To do:
Take the data below and extract the lines from the one with "destruct (isFull (currentMode (session w1)));" to the one with "(** X15. The", inclusive, exactly as written.

Provided records:
(** Step 3 applied twice is step 3 applied once. *)
Lemma applyVisibility_idempotent m d :
  applyVisibility m (applyVisibility m d) = applyVisibility m d.
Proof.
  unfold applyVisibility.
  destruct (isFull m); unfold setClasses;
    cbn [keyed htmlLang langDisplay modeToggleText fullModeClasses
         modeToggleClasses navAbout navExperience navTechnologies navEducation].
  - rewrite (classRemove_absent "hidden" (classRemove "hidden" _))
      by (apply hasClass_false, hasClass_remove).
    rewrite (classAdd_present "bg-gray-700" (classRemove "bg-dark-card" _))
      by (apply hasClass_true; rewrite hasClass_remove_ne by discriminate;
          apply hasClass_add).
    rewrite (classRemove_absent "bg-dark-card" (classRemove "bg-dark-card" _))
      by (apply hasClass_false, hasClass_remove).
    reflexivity.
  - rewrite (classAdd_present "hidden" (classAdd "hidden" _))
      by (apply hasClass_true, hasClass_add).
    rewrite (classAdd_present "bg-dark-card" (classRemove "bg-gray-700" _))
      by (apply hasClass_true; rewrite hasClass_remove_ne by discriminate;
          apply hasClass_add).
    rewrite (classRemove_absent "bg-gray-700" (classRemove "bg-gray-700" _))
      by (apply hasClass_false, hasClass_remove).
    reflexivity.
Qed.

Lemma renderKeyed_idempotent s els :
  renderKeyed s (renderKeyed s els).1 = renderKeyed s els.
Proof.
  induction els as [|[key html] rest IH]; [reflexivity|].
  cbn [renderKeyed].
  destruct (truthy (t s key)) eqn:Ht.
  - destruct (processMarkdownOf (t s key)) as [h|] eqn:Hp.
    + destruct (renderKeyed s rest) as [rest' c] eqn:Hr.
      cbn [fst renderKeyed] in *. rewrite Ht, Hp, IH. reflexivity.
    + cbn [fst renderKeyed]. rewrite Ht, Hp. reflexivity.
  - destruct (renderKeyed s rest) as [rest' c] eqn:Hr.
    cbn [fst renderKeyed] in *. rewrite Ht, IH. reflexivity.
Qed.

Section RefresherExtras.

Variable fetch : nat → string → FetchOutcome.
Variable toUpperCase : string → string.

Lemma renderControls_keyed s base d :
  keyed (renderControls toUpperCase s base d) = keyed d.
Proof.
  unfold renderControls, applyVisibility.
  destruct (isFull (currentMode s)); reflexivity.
Qed.

Lemma renderControls_setKeyed s base d els :
  setKeyed (renderControls toUpperCase s base d) els
  = renderControls toUpperCase s base (setKeyed d els).
Proof.
  unfold renderControls, applyVisibility.
  destruct (isFull (currentMode s)); reflexivity.
Qed.

Lemma renderControls_idempotent s base d :
  renderControls toUpperCase s base (renderControls toUpperCase s base d)
  = renderControls toUpperCase s base d.
Proof.
  unfold renderControls, applyVisibility.
  destruct (isFull (currentMode s)); unfold setClasses;
    cbn [keyed htmlLang langDisplay modeToggleText fullModeClasses
         modeToggleClasses navAbout navExperience navTechnologies navEducation].
  - rewrite (classRemove_absent "hidden" (classRemove "hidden" _))
      by (apply hasClass_false, hasClass_remove).
    rewrite (classAdd_present "bg-gray-700" (classRemove "bg-dark-card" _))
      by (apply hasClass_true; rewrite hasClass_remove_ne by discriminate;
          apply hasClass_add).
    rewrite (classRemove_absent "bg-dark-card" (classRemove "bg-dark-card" _))
      by (apply hasClass_false, hasClass_remove).
    reflexivity.
  - rewrite (classAdd_present "hidden" (classAdd "hidden" _))
      by (apply hasClass_true, hasClass_add).
    rewrite (classAdd_present "bg-dark-card" (classRemove "bg-gray-700" _))
      by (apply hasClass_true; rewrite hasClass_remove_ne by discriminate;
          apply hasClass_add).
    rewrite (classRemove_absent "bg-gray-700" (classRemove "bg-gray-700" _))
      by (apply hasClass_false, hasClass_remove).
    reflexivity.
Qed.

(** Refreshing what was just refreshed changes nothing. *)
Lemma render_idempotent w :
  render toUpperCase (render toUpperCase w).1 = render toUpperCase w.
Proof.
  unfold render at 2 3.
  pose proof (renderKeyed_idempotent (session w) (keyed (document w))) as Hi.
  destruct (renderKeyed (session w) (keyed (document w))) as [els c] eqn:Hr.
  cbn [fst] in Hi.
  destruct c.
  - destruct (currentTranslations (session w) !! "summary") as [base|] eqn:Hb.
    + cbn [fst]. unfold render.
      cbn [withDocument session document].
      rewrite renderControls_keyed. cbn [setKeyed keyed].
      rewrite Hi, Hb. rewrite renderControls_setKeyed.
      cbn [setKeyed keyed htmlLang langDisplay modeToggleText fullModeClasses
           modeToggleClasses navAbout navExperience navTechnologies navEducation].
      rewrite renderControls_idempotent. reflexivity.
    + cbn [fst]. unfold render.
      cbn [withDocument session document setKeyed keyed].
      rewrite Hi, Hb. reflexivity.
  - cbn [fst]. unfold render.
    cbn [withDocument session document setKeyed keyed].
    rewrite Hi. reflexivity.
Qed.

(** X9. With a bundle loaded, a refresh issues no request and leaves the
    session (language, mode and bundle) as it was. *)
Theorem updateContent_loaded_keeps_session w :
  bundleLoaded w = true →
  session (updateContent fetch toUpperCase w).1 = session w
  ∧ fetchLog (updateContent fetch toUpperCase w).1 = fetchLog w.
Proof.
  intros Hl. rewrite (updateContent_loaded fetch toUpperCase w Hl).
  destruct (render_frame toUpperCase w) as (Hs & Hlog & _). auto.
Qed.

(** X10. With a bundle loaded that has a summary map, and keys that are
    translation keys, a refresh returns and writes every slot: each keyed
    element receives the normalized text its key resolves to, the
    language attribute the ['html-lang'] text of the summary map or, when
    that is missing or empty, the current language, the language display
    the current language in upper case, the toggle and the four
    navigation links their resolved texts, and the classes are those of
    the mode. *)
Theorem updateContent_writes w base :
  bundleLoaded w = true →
  plainKeys (document w) →
  currentTranslations (session w) !! "summary" = Some base →
  let s := session w in
  let d := document (updateContent fetch toUpperCase w).1 in
  (updateContent fetch toUpperCase w).2 = Returned
  ∧ keyed d = renderedElement s <$> keyed (document w)
  ∧ htmlLang d = strOr (default ""%string (base !! "html-lang")) (currentLang s)
  ∧ langDisplay d = toUpperCase (currentLang s)
  ∧ modeToggleText d = textOf (t s "mode-toggle-text")
  ∧ navAbout d = textOf (t s "nav-about")
  ∧ navExperience d = textOf (t s "nav-experience")
  ∧ navTechnologies d = textOf (t s "nav-technologies")
  ∧ navEducation d = textOf (t s "nav-education")
  ∧ visibility d = visibilityFor (currentMode s).
Proof.
  intros Hl Hp Hb s d. subst s d.
  rewrite (updateContent_loaded fetch toUpperCase w Hl).
  pose proof (render_visibility toUpperCase w) as Hv.
  rewrite (render_returns toUpperCase w Hp), Hb in Hv.
  unfold render in *. rewrite (renderKeyed_plain_map _ _ Hp) in *. rewrite Hb in *.
  cbn [fst snd withDocument document] in *.
  split; [reflexivity|]. split; [apply renderControls_keyed|].
  split.
  { unfold renderControls, applyVisibility.
    assert (Hh : textOf (jsOr (getProp base "html-lang")
                              (VString (currentLang (session w))))
                 = strOr (default ""%string (base !! "html-lang"))
                         (currentLang (session w))).
    { unfold getProp, jsOr, strOr.
      destruct (base !! "html-lang") as [l|]; simpl; [|reflexivity].
      destruct (String.eqb l ""); reflexivity. }
    destruct (isFull (currentMode (session w))); exact Hh. }
  unfold renderControls, applyVisibility in *.
  destruct (isFull (currentMode (session w))); repeat split; exact Hv.
Qed.


(** X12. A keyed element whose key does not resolve to a string stops
    the refresh: the elements before it are rewritten, the element itself,
    the elements after it and every other slot are left as they were,
    and the refresh throws. *)
Theorem updateContent_stops_at_non_string w before key html after :
  bundleLoaded w = true →
  keyed (document w) = before ++ (key, html) :: after →
  Forall (λ el : string * string, inherited el.1 = false) before →
  isString (t (session w) key) = false →
  updateContent fetch toUpperCase w
  = (withDocument w
       (setKeyed (document w)
          ((renderedElement (session w) <$> before) ++ (key, html) :: after)),
     Threw).
Proof.
  intros Hl Hk Hp Hns.
  rewrite (updateContent_loaded fetch toUpperCase w Hl).
  unfold render. rewrite Hk, (renderKeyed_app _ _ _ Hp).
  cbn [renderKeyed]. rewrite t_truthy.
  destruct (t (session w) key) as [|text|name] eqn:Ht; try discriminate.
  - pose proof (t_truthy (session w) key) as Htr. rewrite Ht in Htr. discriminate.
  - reflexivity.
Qed.

(** X13. Once a refresh leaves a bundle loaded, refreshing again at once
    changes nothing: same world and same completion, with no request. *)
Theorem updateContent_idempotent w :
  bundleLoaded (updateContent fetch toUpperCase w).1 = true →
  updateContent fetch toUpperCase (updateContent fetch toUpperCase w).1
  = updateContent fetch toUpperCase w.
Proof.
  intros Hl. rewrite (updateContent_loaded fetch toUpperCase _ Hl).
  unfold updateContent in *.
  destruct (Nat.eqb (keyCount (ensureBundle fetch w)) 0) eqn:Hz.
  - cbn [fst] in Hl. rewrite bundleLoaded_keyCount, Hz in Hl. discriminate.
  - apply render_idempotent.
Qed.

(** X14. A refresh touches no class but [hidden] on the full-mode
    container and [bg-gray-700] and [bg-dark-card] on the toggle button:
    every other class is present afterwards exactly when it was before. *)
Theorem updateContent_other_classes w c :
  (c ≠ "hidden"%string →
   hasClass c (fullModeClasses (document (updateContent fetch toUpperCase w).1))
   = hasClass c (fullModeClasses (document w)))
  ∧ (c ≠ "bg-gray-700"%string → c ≠ "bg-dark-card"%string →
     hasClass c (modeToggleClasses (document (updateContent fetch toUpperCase w).1))
     = hasClass c (modeToggleClasses (document w))).
Proof.
  unfold updateContent.
  destruct (ensureBundle_frame fetch w) as (Hd & _).
  destruct (Nat.eqb (keyCount (ensureBundle fetch w)) 0);
    [cbn [fst]; rewrite Hd; auto|].
  rewrite <- Hd. generalize (ensureBundle fetch w). clear Hd. intros w1.
  unfold render.
  destruct (renderKeyed (session w1) (keyed (document w1))) as [els r].
  destruct r; [|split; reflexivity].
  destruct (currentTranslations (session w1) !! "summary"); [|split; reflexivity].
  unfold renderControls, applyVisibility.
  destruct (isFull (currentMode (session w1))); cbn; split.
  - intros H. apply hasClass_remove_ne. exact H.
  - intros H1 H2. rewrite hasClass_remove_ne, hasClass_add_ne by assumption.
    reflexivity.
  - intros H. apply hasClass_add_ne. exact H.
  - intros H1 H2. rewrite hasClass_remove_ne, hasClass_add_ne by assumption.
    reflexivity.
Qed.

(** X15. The mode changes on clicks of the mode toggle and only there: a
    click on the toggle flips it whatever the network and the refresh do,
    and a click on a language link leaves it. *)
Theorem handle_mode e w :
  currentMode (session (handle fetch toUpperCase e w))
  = match e with
    | ModeToggleClick => flipMode (currentMode (session w))
    | LanguageClick _ => currentMode (session w)
    end.
Proof.
  destruct e as [newLang|]; cbn [handle].
  - unfold onLanguageClick.
    destruct (updateContent_session fetch toUpperCase
                (loadLanguage fetch newLang w)) as (Hs & _).
    rewrite Hs.
    destruct (ensureBundle_frame fetch (loadLanguage fetch newLang w)) as (_ & Hm).
    rewrite Hm. apply loadLanguage_mode.
  - unfold onModeToggleClick.
    match goal with |- context [updateContent _ _ ?w0] =>
      destruct (updateContent_session fetch toUpperCase w0) as (Hs & _);
      rewrite Hs;
      destruct (ensureBundle_frame fetch w0) as (_ & Hm); rewrite Hm
    end.
    reflexivity.
Qed.

End RefresherExtras.

Lemma updateContent_loaded_keeps_session_witness :
  let w := loadLanguage netBoth "es" (initialWorld sampleDom) in
  session (updateContent netDown id w).1 = session w
  ∧ fetchLog (updateContent netDown id w).1 = fetchLog w.
Proof.
  apply (updateContent_loaded_keeps_session netDown id). vm_compute. reflexivity.
Defined.

Lemma updateContent_writes_witness :
  let w := loadLanguage netBoth "es" (initialWorld sampleDom) in
  let d := document (updateContent netBoth id w).1 in
  keyed d = [("title", "Hola <strong>mundo</strong>")]%string
  ∧ htmlLang d = "es"%string
  ∧ visibility d = (true, false, true).
Proof.
  intros w d.
  destruct (updateContent_writes netBoth id w
              {[ "title" := "Hola **mundo**"; "html-lang" := "es" ]}%string)
    as (_ & Hk & Hh & _ & _ & _ & _ & _ & _ & Hv).
  - vm_compute. reflexivity.
  - repeat constructor.
  - vm_compute. reflexivity.
  - split; [exact Hk|]. split; [exact Hh | exact Hv].
Defined.


Lemma updateContent_stops_at_non_string_witness :
  let w := loadLanguage netBoth "en" (initialWorld sampleDomInherited) in
  (updateContent netBoth id w).2 = Threw
  ∧ keyed (document (updateContent netBoth id w).1)
    = [("title", "Hello <strong>world</strong>"); ("toString", "Text");
       ("title", "Again")]%string.
Proof.
  intros w.
  rewrite (updateContent_stops_at_non_string netBoth id w
             [("title", "Title")]%string "toString" "Text"
             [("title", "Again")]%string);
    [ | vm_compute; reflexivity | reflexivity | repeat constructor
      | vm_compute; reflexivity].
  split; [reflexivity | vm_compute; reflexivity].
Defined.

Lemma updateContent_idempotent_witness :
  let w := initialWorld sampleDom in
  updateContent netBoth id (updateContent netBoth id w).1
  = updateContent netBoth id w.
Proof.
  apply (updateContent_idempotent netBoth id). vm_compute. reflexivity.
Defined.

Exercise answer:
  destruct (isFull (currentMode (session w1))); cbn; split.
  - intros H. apply hasClass_remove_ne. exact H.
  - intros H1 H2. rewrite hasClass_remove_ne, hasClass_add_ne by assumption.
    reflexivity.
  - intros H. apply hasClass_add_ne. exact H.
  - intros H1 H2. rewrite hasClass_remove_ne, hasClass_add_ne by assumption.
    reflexivity.
Qed.

(** X15. The mode changes on clicks of the mode toggle and only there: a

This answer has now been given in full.